%%

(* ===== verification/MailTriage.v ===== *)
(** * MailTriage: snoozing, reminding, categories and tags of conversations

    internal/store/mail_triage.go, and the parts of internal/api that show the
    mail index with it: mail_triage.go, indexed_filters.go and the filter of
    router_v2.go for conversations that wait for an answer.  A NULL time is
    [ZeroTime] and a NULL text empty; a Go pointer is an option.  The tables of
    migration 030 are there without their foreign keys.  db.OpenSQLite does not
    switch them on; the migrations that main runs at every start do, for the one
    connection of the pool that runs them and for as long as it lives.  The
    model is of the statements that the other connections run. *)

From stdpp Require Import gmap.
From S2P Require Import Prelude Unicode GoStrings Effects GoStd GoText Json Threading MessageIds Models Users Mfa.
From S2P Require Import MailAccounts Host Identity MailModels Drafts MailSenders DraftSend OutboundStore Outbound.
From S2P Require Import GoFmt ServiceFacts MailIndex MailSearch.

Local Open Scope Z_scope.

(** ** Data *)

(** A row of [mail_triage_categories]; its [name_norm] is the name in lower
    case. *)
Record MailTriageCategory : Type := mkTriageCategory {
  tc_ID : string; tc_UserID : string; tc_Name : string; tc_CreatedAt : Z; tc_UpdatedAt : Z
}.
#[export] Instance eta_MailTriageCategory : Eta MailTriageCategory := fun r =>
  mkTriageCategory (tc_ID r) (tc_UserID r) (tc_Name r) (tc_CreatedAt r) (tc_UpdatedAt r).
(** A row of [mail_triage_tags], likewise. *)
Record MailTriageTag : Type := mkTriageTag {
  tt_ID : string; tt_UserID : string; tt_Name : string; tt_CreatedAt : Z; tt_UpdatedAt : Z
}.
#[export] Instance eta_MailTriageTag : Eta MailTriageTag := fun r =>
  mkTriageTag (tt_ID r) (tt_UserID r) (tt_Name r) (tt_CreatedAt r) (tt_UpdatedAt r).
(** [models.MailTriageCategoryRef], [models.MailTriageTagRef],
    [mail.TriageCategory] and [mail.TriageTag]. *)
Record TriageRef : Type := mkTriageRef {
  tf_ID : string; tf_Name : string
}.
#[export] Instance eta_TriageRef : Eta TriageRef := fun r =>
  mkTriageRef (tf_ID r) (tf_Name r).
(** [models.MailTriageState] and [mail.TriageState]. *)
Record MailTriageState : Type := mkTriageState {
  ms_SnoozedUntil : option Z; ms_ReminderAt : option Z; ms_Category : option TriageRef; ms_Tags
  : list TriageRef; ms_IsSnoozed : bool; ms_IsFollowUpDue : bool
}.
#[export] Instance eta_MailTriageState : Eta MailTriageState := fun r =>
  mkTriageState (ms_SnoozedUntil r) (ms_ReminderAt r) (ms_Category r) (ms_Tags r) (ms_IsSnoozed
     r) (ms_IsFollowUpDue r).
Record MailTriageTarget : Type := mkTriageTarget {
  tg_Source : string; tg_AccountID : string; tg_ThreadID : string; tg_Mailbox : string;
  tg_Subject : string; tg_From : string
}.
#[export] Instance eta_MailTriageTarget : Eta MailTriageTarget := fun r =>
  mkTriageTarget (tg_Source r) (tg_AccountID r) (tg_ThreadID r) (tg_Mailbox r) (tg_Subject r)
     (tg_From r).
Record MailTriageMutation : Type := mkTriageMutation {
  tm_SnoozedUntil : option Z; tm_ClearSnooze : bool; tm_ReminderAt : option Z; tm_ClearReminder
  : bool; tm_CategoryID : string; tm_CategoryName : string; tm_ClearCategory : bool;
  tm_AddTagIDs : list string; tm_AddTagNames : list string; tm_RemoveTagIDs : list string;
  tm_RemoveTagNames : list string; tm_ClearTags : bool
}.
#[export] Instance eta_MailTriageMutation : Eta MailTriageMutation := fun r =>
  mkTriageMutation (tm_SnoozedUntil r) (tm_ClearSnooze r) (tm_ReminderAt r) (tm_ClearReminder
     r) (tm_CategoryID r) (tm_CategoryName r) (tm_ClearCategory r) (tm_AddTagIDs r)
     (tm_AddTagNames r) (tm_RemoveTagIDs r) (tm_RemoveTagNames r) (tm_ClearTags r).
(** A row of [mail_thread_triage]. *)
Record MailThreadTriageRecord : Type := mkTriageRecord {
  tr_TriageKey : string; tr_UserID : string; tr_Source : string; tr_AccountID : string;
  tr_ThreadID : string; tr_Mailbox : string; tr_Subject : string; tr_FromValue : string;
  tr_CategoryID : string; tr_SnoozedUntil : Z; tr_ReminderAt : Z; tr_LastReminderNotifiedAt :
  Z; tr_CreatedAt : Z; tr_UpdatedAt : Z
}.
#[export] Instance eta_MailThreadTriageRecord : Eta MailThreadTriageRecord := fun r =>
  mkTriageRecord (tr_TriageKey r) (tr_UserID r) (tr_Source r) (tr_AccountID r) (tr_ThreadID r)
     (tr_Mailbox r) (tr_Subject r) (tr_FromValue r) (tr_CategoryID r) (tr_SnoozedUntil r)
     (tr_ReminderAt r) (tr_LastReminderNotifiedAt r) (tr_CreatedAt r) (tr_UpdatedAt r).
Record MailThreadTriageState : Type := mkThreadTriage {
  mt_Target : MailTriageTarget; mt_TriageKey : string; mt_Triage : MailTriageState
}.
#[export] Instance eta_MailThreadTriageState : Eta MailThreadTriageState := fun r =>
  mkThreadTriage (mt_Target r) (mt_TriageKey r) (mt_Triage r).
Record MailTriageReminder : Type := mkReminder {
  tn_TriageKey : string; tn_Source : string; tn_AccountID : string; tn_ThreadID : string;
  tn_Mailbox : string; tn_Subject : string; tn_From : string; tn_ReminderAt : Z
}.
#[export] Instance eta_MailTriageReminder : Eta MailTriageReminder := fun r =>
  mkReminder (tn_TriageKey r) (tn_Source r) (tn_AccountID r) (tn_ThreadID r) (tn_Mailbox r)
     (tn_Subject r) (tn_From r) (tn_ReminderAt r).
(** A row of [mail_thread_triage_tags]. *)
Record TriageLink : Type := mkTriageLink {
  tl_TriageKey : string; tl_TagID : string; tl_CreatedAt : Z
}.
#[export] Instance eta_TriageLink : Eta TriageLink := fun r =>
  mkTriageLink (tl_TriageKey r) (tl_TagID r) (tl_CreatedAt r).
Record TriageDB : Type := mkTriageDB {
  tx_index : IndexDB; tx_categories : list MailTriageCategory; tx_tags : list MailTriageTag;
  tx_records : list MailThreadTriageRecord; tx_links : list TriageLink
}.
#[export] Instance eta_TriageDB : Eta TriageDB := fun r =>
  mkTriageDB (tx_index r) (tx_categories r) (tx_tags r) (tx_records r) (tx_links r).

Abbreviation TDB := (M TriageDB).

%%

The lines above from the one with "router_v2.go for conversations" through the one with "migration 030 are" are to be duplicated exactly, ends included, with nothing added.

WORKED SOLUTION:
    router_v2.go for conversations that wait for an answer.  A NULL time is
    [ZeroTime] and a NULL text empty; a Go pointer is an option.  The tables of
    migration 030 are there without their foreign keys.  db.OpenSQLite does not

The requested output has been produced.